Task brief
For every line below, set down an identical copy.

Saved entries
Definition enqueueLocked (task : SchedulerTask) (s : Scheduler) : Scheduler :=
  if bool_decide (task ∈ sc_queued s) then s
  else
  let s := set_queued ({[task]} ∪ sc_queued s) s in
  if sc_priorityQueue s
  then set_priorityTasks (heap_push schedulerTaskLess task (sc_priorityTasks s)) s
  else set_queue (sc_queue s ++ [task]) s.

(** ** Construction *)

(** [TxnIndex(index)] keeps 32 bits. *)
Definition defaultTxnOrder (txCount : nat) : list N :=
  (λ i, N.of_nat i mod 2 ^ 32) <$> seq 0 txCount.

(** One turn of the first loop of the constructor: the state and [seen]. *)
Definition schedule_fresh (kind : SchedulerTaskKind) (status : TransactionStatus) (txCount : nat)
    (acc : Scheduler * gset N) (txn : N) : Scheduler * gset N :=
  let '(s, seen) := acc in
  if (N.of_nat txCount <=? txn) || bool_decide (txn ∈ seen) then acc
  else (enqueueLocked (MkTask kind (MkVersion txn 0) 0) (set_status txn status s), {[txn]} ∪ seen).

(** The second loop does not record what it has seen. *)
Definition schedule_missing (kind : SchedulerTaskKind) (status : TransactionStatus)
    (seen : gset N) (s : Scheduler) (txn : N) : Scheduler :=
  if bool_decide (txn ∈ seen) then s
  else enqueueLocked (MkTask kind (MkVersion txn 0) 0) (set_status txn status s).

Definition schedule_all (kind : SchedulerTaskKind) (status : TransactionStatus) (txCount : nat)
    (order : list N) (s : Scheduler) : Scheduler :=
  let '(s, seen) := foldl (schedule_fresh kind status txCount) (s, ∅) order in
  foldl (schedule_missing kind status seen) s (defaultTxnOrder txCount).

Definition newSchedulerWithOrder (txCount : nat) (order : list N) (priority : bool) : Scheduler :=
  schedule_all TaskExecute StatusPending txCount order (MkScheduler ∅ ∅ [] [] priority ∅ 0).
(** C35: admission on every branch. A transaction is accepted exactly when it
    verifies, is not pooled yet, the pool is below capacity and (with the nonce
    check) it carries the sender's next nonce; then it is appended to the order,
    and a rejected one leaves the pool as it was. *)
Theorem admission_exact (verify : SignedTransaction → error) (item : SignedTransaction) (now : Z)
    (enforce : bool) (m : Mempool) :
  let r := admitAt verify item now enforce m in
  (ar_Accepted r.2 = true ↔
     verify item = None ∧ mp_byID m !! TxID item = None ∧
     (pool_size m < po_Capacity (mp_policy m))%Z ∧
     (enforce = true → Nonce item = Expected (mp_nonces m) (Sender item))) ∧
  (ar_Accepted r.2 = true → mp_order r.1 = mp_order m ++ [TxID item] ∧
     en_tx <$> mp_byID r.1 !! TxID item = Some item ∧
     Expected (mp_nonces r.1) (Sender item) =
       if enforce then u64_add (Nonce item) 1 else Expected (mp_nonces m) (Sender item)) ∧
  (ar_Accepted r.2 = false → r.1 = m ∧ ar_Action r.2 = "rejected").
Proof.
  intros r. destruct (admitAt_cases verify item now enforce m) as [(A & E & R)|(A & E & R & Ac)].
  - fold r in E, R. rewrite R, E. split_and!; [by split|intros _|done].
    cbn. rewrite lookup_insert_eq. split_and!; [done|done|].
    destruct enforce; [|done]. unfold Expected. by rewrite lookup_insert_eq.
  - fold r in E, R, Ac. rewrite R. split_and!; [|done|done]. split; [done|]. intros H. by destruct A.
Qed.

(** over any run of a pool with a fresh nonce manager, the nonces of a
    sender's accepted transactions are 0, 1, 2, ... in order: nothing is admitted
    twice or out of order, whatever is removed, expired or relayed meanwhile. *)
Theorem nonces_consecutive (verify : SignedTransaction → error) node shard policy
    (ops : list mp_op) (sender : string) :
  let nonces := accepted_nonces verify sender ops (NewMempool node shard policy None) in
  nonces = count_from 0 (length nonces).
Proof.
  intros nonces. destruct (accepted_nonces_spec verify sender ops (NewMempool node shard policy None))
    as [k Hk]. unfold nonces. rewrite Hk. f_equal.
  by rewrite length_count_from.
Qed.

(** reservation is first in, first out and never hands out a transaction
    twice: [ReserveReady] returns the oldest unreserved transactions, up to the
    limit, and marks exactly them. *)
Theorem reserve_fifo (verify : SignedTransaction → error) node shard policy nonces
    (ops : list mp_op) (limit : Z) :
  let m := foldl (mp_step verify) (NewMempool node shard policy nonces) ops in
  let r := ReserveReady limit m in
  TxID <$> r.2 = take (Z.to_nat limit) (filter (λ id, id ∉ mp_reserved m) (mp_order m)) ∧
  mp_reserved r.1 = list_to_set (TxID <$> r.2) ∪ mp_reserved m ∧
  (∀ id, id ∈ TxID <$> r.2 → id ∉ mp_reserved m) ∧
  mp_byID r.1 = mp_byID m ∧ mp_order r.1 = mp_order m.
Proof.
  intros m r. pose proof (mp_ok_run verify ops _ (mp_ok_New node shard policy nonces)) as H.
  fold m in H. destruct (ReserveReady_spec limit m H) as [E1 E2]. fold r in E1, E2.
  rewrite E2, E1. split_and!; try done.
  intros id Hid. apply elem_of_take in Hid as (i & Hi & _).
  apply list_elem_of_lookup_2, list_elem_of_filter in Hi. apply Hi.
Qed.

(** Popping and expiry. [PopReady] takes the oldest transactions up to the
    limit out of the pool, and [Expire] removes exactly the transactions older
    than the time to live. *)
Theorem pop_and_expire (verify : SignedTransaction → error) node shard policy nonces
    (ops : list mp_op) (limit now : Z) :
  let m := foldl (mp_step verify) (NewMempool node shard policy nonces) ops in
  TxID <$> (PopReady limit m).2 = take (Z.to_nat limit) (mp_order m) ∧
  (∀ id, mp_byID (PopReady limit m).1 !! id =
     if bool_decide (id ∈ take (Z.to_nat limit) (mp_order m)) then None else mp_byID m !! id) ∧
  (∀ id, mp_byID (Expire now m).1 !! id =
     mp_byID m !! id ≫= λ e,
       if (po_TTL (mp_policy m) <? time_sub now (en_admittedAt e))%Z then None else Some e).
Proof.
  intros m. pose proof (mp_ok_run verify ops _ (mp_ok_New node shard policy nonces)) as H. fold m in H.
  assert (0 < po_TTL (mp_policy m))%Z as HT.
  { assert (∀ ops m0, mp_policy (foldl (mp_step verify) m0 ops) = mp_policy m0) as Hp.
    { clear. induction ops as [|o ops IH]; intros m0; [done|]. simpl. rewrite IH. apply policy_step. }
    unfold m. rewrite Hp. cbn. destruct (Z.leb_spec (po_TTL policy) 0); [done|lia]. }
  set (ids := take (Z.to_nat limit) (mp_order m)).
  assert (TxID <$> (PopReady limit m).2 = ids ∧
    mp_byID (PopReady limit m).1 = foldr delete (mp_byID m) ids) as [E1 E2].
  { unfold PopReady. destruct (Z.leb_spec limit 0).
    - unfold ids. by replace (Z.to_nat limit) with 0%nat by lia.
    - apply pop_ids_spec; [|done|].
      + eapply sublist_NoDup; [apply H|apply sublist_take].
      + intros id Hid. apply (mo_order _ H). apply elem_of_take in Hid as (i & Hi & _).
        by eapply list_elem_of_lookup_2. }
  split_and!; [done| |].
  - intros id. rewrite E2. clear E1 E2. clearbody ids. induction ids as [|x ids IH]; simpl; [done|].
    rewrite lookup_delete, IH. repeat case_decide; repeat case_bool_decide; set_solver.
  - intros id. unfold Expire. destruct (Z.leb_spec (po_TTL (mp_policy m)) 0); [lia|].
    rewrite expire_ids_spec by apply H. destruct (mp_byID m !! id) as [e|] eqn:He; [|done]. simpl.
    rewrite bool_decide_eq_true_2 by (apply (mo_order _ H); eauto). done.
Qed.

Expected output
Definition enqueueLocked (task : SchedulerTask) (s : Scheduler) : Scheduler :=
  if bool_decide (task ∈ sc_queued s) then s
  else
  let s := set_queued ({[task]} ∪ sc_queued s) s in
  if sc_priorityQueue s
  then set_priorityTasks (heap_push schedulerTaskLess task (sc_priorityTasks s)) s
  else set_queue (sc_queue s ++ [task]) s.

(** ** Construction *)

(** [TxnIndex(index)] keeps 32 bits. *)
Definition defaultTxnOrder (txCount : nat) : list N :=
  (λ i, N.of_nat i mod 2 ^ 32) <$> seq 0 txCount.

(** One turn of the first loop of the constructor: the state and [seen]. *)
Definition schedule_fresh (kind : SchedulerTaskKind) (status : TransactionStatus) (txCount : nat)
    (acc : Scheduler * gset N) (txn : N) : Scheduler * gset N :=
  let '(s, seen) := acc in
  if (N.of_nat txCount <=? txn) || bool_decide (txn ∈ seen) then acc
  else (enqueueLocked (MkTask kind (MkVersion txn 0) 0) (set_status txn status s), {[txn]} ∪ seen).

(** The second loop does not record what it has seen. *)
Definition schedule_missing (kind : SchedulerTaskKind) (status : TransactionStatus)
    (seen : gset N) (s : Scheduler) (txn : N) : Scheduler :=
  if bool_decide (txn ∈ seen) then s
  else enqueueLocked (MkTask kind (MkVersion txn 0) 0) (set_status txn status s).

Definition schedule_all (kind : SchedulerTaskKind) (status : TransactionStatus) (txCount : nat)
    (order : list N) (s : Scheduler) : Scheduler :=
  let '(s, seen) := foldl (schedule_fresh kind status txCount) (s, ∅) order in
  foldl (schedule_missing kind status seen) s (defaultTxnOrder txCount).

Definition newSchedulerWithOrder (txCount : nat) (order : list N) (priority : bool) : Scheduler :=
  schedule_all TaskExecute StatusPending txCount order (MkScheduler ∅ ∅ [] [] priority ∅ 0).
(** C35: admission on every branch. A transaction is accepted exactly when it
    verifies, is not pooled yet, the pool is below capacity and (with the nonce
    check) it carries the sender's next nonce; then it is appended to the order,
    and a rejected one leaves the pool as it was. *)
Theorem admission_exact (verify : SignedTransaction → error) (item : SignedTransaction) (now : Z)
    (enforce : bool) (m : Mempool) :
  let r := admitAt verify item now enforce m in
  (ar_Accepted r.2 = true ↔
     verify item = None ∧ mp_byID m !! TxID item = None ∧
     (pool_size m < po_Capacity (mp_policy m))%Z ∧
     (enforce = true → Nonce item = Expected (mp_nonces m) (Sender item))) ∧
  (ar_Accepted r.2 = true → mp_order r.1 = mp_order m ++ [TxID item] ∧
     en_tx <$> mp_byID r.1 !! TxID item = Some item ∧
     Expected (mp_nonces r.1) (Sender item) =
       if enforce then u64_add (Nonce item) 1 else Expected (mp_nonces m) (Sender item)) ∧
  (ar_Accepted r.2 = false → r.1 = m ∧ ar_Action r.2 = "rejected").
Proof.
  intros r. destruct (admitAt_cases verify item now enforce m) as [(A & E & R)|(A & E & R & Ac)].
  - fold r in E, R. rewrite R, E. split_and!; [by split|intros _|done].
    cbn. rewrite lookup_insert_eq. split_and!; [done|done|].
    destruct enforce; [|done]. unfold Expected. by rewrite lookup_insert_eq.
  - fold r in E, R, Ac. rewrite R. split_and!; [|done|done]. split; [done|]. intros H. by destruct A.
Qed.

(** over any run of a pool with a fresh nonce manager, the nonces of a
    sender's accepted transactions are 0, 1, 2, ... in order: nothing is admitted
    twice or out of order, whatever is removed, expired or relayed meanwhile. *)
Theorem nonces_consecutive (verify : SignedTransaction → error) node shard policy
    (ops : list mp_op) (sender : string) :
  let nonces := accepted_nonces verify sender ops (NewMempool node shard policy None) in
  nonces = count_from 0 (length nonces).
Proof.
  intros nonces. destruct (accepted_nonces_spec verify sender ops (NewMempool node shard policy None))
    as [k Hk]. unfold nonces. rewrite Hk. f_equal.
  by rewrite length_count_from.
Qed.

(** reservation is first in, first out and never hands out a transaction
    twice: [ReserveReady] returns the oldest unreserved transactions, up to the
    limit, and marks exactly them. *)
Theorem reserve_fifo (verify : SignedTransaction → error) node shard policy nonces
    (ops : list mp_op) (limit : Z) :
  let m := foldl (mp_step verify) (NewMempool node shard policy nonces) ops in
  let r := ReserveReady limit m in
  TxID <$> r.2 = take (Z.to_nat limit) (filter (λ id, id ∉ mp_reserved m) (mp_order m)) ∧
  mp_reserved r.1 = list_to_set (TxID <$> r.2) ∪ mp_reserved m ∧
  (∀ id, id ∈ TxID <$> r.2 → id ∉ mp_reserved m) ∧
  mp_byID r.1 = mp_byID m ∧ mp_order r.1 = mp_order m.
Proof.
  intros m r. pose proof (mp_ok_run verify ops _ (mp_ok_New node shard policy nonces)) as H.
  fold m in H. destruct (ReserveReady_spec limit m H) as [E1 E2]. fold r in E1, E2.
  rewrite E2, E1. split_and!; try done.
  intros id Hid. apply elem_of_take in Hid as (i & Hi & _).
  apply list_elem_of_lookup_2, list_elem_of_filter in Hi. apply Hi.
Qed.

(** Popping and expiry. [PopReady] takes the oldest transactions up to the
    limit out of the pool, and [Expire] removes exactly the transactions older
    than the time to live. *)
Theorem pop_and_expire (verify : SignedTransaction → error) node shard policy nonces
    (ops : list mp_op) (limit now : Z) :
  let m := foldl (mp_step verify) (NewMempool node shard policy nonces) ops in
  TxID <$> (PopReady limit m).2 = take (Z.to_nat limit) (mp_order m) ∧
  (∀ id, mp_byID (PopReady limit m).1 !! id =
     if bool_decide (id ∈ take (Z.to_nat limit) (mp_order m)) then None else mp_byID m !! id) ∧
  (∀ id, mp_byID (Expire now m).1 !! id =
     mp_byID m !! id ≫= λ e,
       if (po_TTL (mp_policy m) <? time_sub now (en_admittedAt e))%Z then None else Some e).
Proof.
  intros m. pose proof (mp_ok_run verify ops _ (mp_ok_New node shard policy nonces)) as H. fold m in H.
  assert (0 < po_TTL (mp_policy m))%Z as HT.
  { assert (∀ ops m0, mp_policy (foldl (mp_step verify) m0 ops) = mp_policy m0) as Hp.
    { clear. induction ops as [|o ops IH]; intros m0; [done|]. simpl. rewrite IH. apply policy_step. }
    unfold m. rewrite Hp. cbn. destruct (Z.leb_spec (po_TTL policy) 0); [done|lia]. }
  set (ids := take (Z.to_nat limit) (mp_order m)).
  assert (TxID <$> (PopReady limit m).2 = ids ∧
    mp_byID (PopReady limit m).1 = foldr delete (mp_byID m) ids) as [E1 E2].
  { unfold PopReady. destruct (Z.leb_spec limit 0).
    - unfold ids. by replace (Z.to_nat limit) with 0%nat by lia.
    - apply pop_ids_spec; [|done|].
      + eapply sublist_NoDup; [apply H|apply sublist_take].
      + intros id Hid. apply (mo_order _ H). apply elem_of_take in Hid as (i & Hi & _).
        by eapply list_elem_of_lookup_2. }
  split_and!; [done| |].
  - intros id. rewrite E2. clear E1 E2. clearbody ids. induction ids as [|x ids IH]; simpl; [done|].
    rewrite lookup_delete, IH. repeat case_decide; repeat case_bool_decide; set_solver.
  - intros id. unfold Expire. destruct (Z.leb_spec (po_TTL (mp_policy m)) 0); [lia|].
    rewrite expire_ids_spec by apply H. destruct (mp_byID m !! id) as [e|] eqn:He; [|done]. simpl.
    rewrite bool_decide_eq_true_2 by (apply (mo_order _ H); eauto). done.
Qed.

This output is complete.